(Collected data)
********************

(* ===== verification/LoopThreads.v ===== *)
(** * Loop threads (net/EventLoopThread.h, net/EventLoopThread.cc, net/EventLoopThreadPool.h, net/EventLoopThreadPool.cc)

    A thread that runs a loop of its own, as a monitor; and the pool that deals connections out
    to several of them. *)

From S2P Require Import Prelude Monitor.

(** ** EventLoopThread *)

Record EventLoopThread := {
  loop_ : option Z;          (* the loop, while its thread has it *)
  quit_ : bool;              (* of the loop *)
  got : option Z;            (* what [startLoop] returned *)
}.

Definition EventLoopThread_new : EventLoopThread := {| loop_ := None; quit_ := false; got := None |}.

Inductive loop_cond := cond_.
#[export] Instance loop_cond_dec : EqDecision loop_cond.
Proof. solve_decision. Defined.

(** The owner's code: [startLoop] and the destructor; the thread's: [threadFunc], [loop.loop()],
    and its end. *)
Inductive loop_point := StartLoop | Destroy | ThreadFunc | Looping | LoopEnds.

Definition loop_section (loop : Z) (p : loop_point) (s : EventLoopThread)
    : EventLoopThread * list (signal loop_cond) * next loop_cond loop_point :=
  match p with
  | StartLoop =>
      match loop_ s with
      | None => (s, [], Wait cond_ StartLoop)
      | Some l => ({| loop_ := loop_ s; quit_ := quit_ s; got := Some l |}, [], Go Destroy)
      end
  | Destroy =>
      match loop_ s with
      | None => (s, [], Finish)
      | Some _ => ({| loop_ := loop_ s; quit_ := true; got := got s |}, [], Finish)
      end
  | ThreadFunc => ({| loop_ := Some loop; quit_ := quit_ s; got := got s |}, [Notify cond_], Go Looping)
  | Looping => (s, [], Go (if quit_ s then LoopEnds else Looping))
  | LoopEnds => ({| loop_ := None; quit_ := quit_ s; got := got s |}, [], Finish)
  end.

(** How far the two have come. *)
Inductive loop_phase (loop : Z) : Monitor -> Prop :=
| phase_starting a : a = Ready StartLoop \/ a = Waiting cond_ StartLoop ->
    loop_phase loop {| shared := EventLoopThread_new; threads := [a; Ready ThreadFunc] |}
| phase_there : loop_phase loop {| shared := {| loop_ := Some loop; quit_ := false; got := None |};
                                  threads := [Ready StartLoop; Ready Looping] |}
| phase_running : loop_phase loop {| shared := {| loop_ := Some loop; quit_ := false; got := Some loop |};
                                    threads := [Ready Destroy; Ready Looping] |}
| phase_ending p : p = Looping \/ p = LoopEnds ->
    loop_phase loop {| shared := {| loop_ := Some loop; quit_ := true; got := Some loop |}; threads := [Finished; Ready p] |}
| phase_over : loop_phase loop {| shared := {| loop_ := None; quit_ := true; got := Some loop |}; threads := [Finished; Finished] |}.

Lemma phase_step loop m m' : loop_phase loop m -> move_to (loop_section loop) m m' -> loop_phase loop m'.
Proof.
  intros P [[i choices|i] E]; destruct P as [a Ha| | |p Hp|]; destruct i as [|[|i]]; try done; cbn in E.
  - destruct Ha as [-> | ->]; [|done]. injection E as <-. constructor. by right.
  - destruct Ha as [-> | ->]; cbn in E.
    + injection E as <-. constructor.
    + destruct choices as [|[|[|j]] choices]; cbn in E; try done; injection E as <-; constructor.
  - injection E as <-. constructor.
  - injection E as <-. constructor.
  - injection E as <-. constructor. by left.
  - injection E as <-. constructor.
  - destruct Hp as [-> | ->]; cbn in E; injection E as <-; [constructor; by right|constructor].
  - destruct Ha as [-> | ->]; [done|]. injection E as <-. constructor. by left.
Qed.

(** [startLoop] returns the loop of the thread, whoever comes first; it does not sleep once the
    loop is there; and when nothing can move both are over. *)
Lemma start_loop_returns loop m : rtc (move_to (loop_section loop)) (start EventLoopThread_new [StartLoop; ThreadFunc]) m ->
  (got (shared m) = None \/ got (shared m) = Some loop)
  /\ (threads m !! 0%nat = Some (Waiting cond_ StartLoop) -> loop_ (shared m) = None /\ threads m !! 1%nat = Some (Ready ThreadFunc))
  /\ (Forall (fun x => forall l, x <> Ready l) (threads m) -> Forall (fun x => x = Finished) (threads m) /\ got (shared m) = Some loop).
Proof.
  intros R. assert (loop_phase loop m) as P.
  { assert (loop_phase loop (start EventLoopThread_new [StartLoop; ThreadFunc])) as P by (constructor; by left). revert P.
    induction R as [|m1 m2 m3 St _ IH]; [done|]. intros P. apply IH. by eapply phase_step. }
  destruct P as [a [-> | ->]| | |p [-> | ->]|]; cbn; (split; [auto|split; [by intros|]]); rewrite !Forall_cons;
    try (intros (H & H' & _); exfalso; (by eapply H) || (by eapply H')). by repeat split.
Qed.

(** ** EventLoopThreadPool *)

Record LoopPool := { baseLoop_ : Z; started_ : bool; numThreads_ : nat; next_ : nat; loops_ : list Z }.

Definition LoopPool_new (baseLoop : Z) : LoopPool :=
  {| baseLoop_ := baseLoop; started_ := false; numThreads_ := 0; next_ := 0; loops_ := [] |}.

Definition setThreadNum (n : nat) (p : LoopPool) : LoopPool :=
  {| baseLoop_ := baseLoop_ p; started_ := started_ p; numThreads_ := n; next_ := next_ p; loops_ := loops_ p |}.

(** [start]; [loop i] is what [startLoop] of the [i]-th thread returns. *)
Definition pool_start (loop : nat -> Z) (p : LoopPool) : outcome LoopPool :=
  if started_ p then Undef AssertFailed
  else Ok {| baseLoop_ := baseLoop_ p; started_ := true; numThreads_ := numThreads_ p; next_ := next_ p;
             loops_ := loops_ p ++ (loop <$> seq 0 (numThreads_ p)) |}.

Definition getNextLoop (p : LoopPool) : outcome (Z * LoopPool) :=
  if started_ p then
    match loops_ p with
    | [] => Ok (baseLoop_ p, p)
    | _ =>
        match loops_ p !! next_ p with
        | None => Undef OutOfBounds
        | Some l =>
            let n := S (next_ p) in
            Ok (l, {| baseLoop_ := baseLoop_ p; started_ := started_ p; numThreads_ := numThreads_ p;
                      next_ := if decide (length (loops_ p) <= n)%nat then 0%nat else n; loops_ := loops_ p |})
        end
    end
  else Undef AssertFailed.

Definition getLoopForHash (hashCode : nat) (p : LoopPool) : outcome Z :=
  match loops_ p with
  | [] => Ok (baseLoop_ p)
  | _ => match loops_ p !! (hashCode mod length (loops_ p))%nat with None => Undef OutOfBounds | Some l => Ok l end
  end.

Definition getAllLoops (p : LoopPool) : outcome (list Z) :=
  if started_ p then Ok (match loops_ p with [] => [baseLoop_ p] | l => l end) else Undef AssertFailed.

(** The loops that a number of calls deal out. *)
Fixpoint next_loops (k : nat) (p : LoopPool) : outcome (list Z * LoopPool) :=
  match k with
  | O => Ok ([], p)
  | S k => '(l, p) ← getNextLoop p; '(ls, p) ← next_loops k p; Ok (l :: ls, p)
  end.

Definition all_loops (p : LoopPool) : list Z := match loops_ p with [] => [baseLoop_ p] | l => l end.

Lemma all_loops_length p : (0 < length (all_loops p))%nat.
Proof. unfold all_loops. destruct (loops_ p); cbn; lia. Qed.

Lemma getNextLoop_ok p : started_ p = true -> (next_ p < length (all_loops p))%nat ->
  exists p', getNextLoop p = Ok (default 0 (all_loops p !! next_ p), p') /\ started_ p' = true /\ all_loops p' = all_loops p
    /\ next_ p' = (S (next_ p) mod length (all_loops p))%nat.
Proof.
  intros S N. unfold getNextLoop, all_loops in *. rewrite S. destruct (loops_ p) as [|x l] eqn:E.
  - cbn in N. exists p. rewrite E. assert (next_ p = 0%nat) as -> by lia. done.
  - destruct (lookup_lt_is_Some_2 _ _ N) as [y Ey]. rewrite Ey. eexists. split; [reflexivity|]. cbn [started_ loops_ next_ baseLoop_].
    do 2 (split; [done|]). case_decide as D.
    + assert (Datatypes.S (next_ p) = length (x :: l)) as -> by lia. by rewrite Nat.Div0.mod_same.
    + rewrite Nat.mod_small; lia.
Qed.

Lemma seq_mod {A} (f : nat -> A) n k a b : n <> 0%nat -> (a mod n = b mod n)%nat ->
  (fun i => f (i mod n)%nat) <$> seq a k = (fun i => f (i mod n)%nat) <$> seq b k.
Proof.
  intros Hn. revert a b. induction k as [|k IH]; intros a b E; [done|]. cbn [seq fmap list_fmap]. rewrite E. f_equal. apply IH.
  rewrite <- (Nat.add_1_l a), <- (Nat.add_1_l b), (Nat.Div0.add_mod 1 a), (Nat.Div0.add_mod 1 b). by rewrite E.
Qed.

(** The pool deals its loops out one after the other, round and round; without threads it is
    the loop of the server. *)
Lemma round_robin k p : started_ p = true -> (next_ p < length (all_loops p))%nat ->
  exists p', next_loops k p = Ok ((fun i => default 0 (all_loops p !! (i mod length (all_loops p))%nat)) <$> seq (next_ p) k, p').
Proof.
  revert p. induction k as [|k IH]; intros p S N; [by exists p|].
  destruct (getNextLoop_ok p S N) as (p1 & E1 & S1 & A1 & N1). pose proof (all_loops_length p) as L.
  destruct (IH p1 S1) as (p2 & E2); [rewrite A1, N1; apply Nat.mod_upper_bound; lia|].
  exists p2. cbn [next_loops]. rewrite E1, outcome_bind_ok, E2, outcome_bind_ok, A1, N1. cbn [seq fmap list_fmap].
  rewrite (Nat.mod_small (next_ p)) by done. do 3 f_equal.
  apply (seq_mod (fun i => default 0 (all_loops p !! i))); [lia|]. by rewrite Nat.Div0.mod_mod.
Qed.

Lemma getLoopForHash_ok h p : getLoopForHash h p = Ok (default 0 (all_loops p !! (h mod length (all_loops p))%nat)).
Proof.
  unfold getLoopForHash, all_loops. destruct (loops_ p) as [|x l]; [cbn [length]; by rewrite Nat.mod_1_r|].
  destruct (lookup_lt_is_Some_2 (x :: l) (h mod length (x :: l))) as [y ->]; [apply Nat.mod_upper_bound; cbn; lia|done].
Qed.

********************

Task directions: All lines from the top of the data through the line containing "to several of them. *)" need to be retyped exactly, and nothing more.

Response area:
(* ===== verification/LoopThreads.v ===== *)
(** * Loop threads (net/EventLoopThread.h, net/EventLoopThread.cc, net/EventLoopThreadPool.h, net/EventLoopThreadPool.cc)

    A thread that runs a loop of its own, as a monitor; and the pool that deals connections out
    to several of them. *)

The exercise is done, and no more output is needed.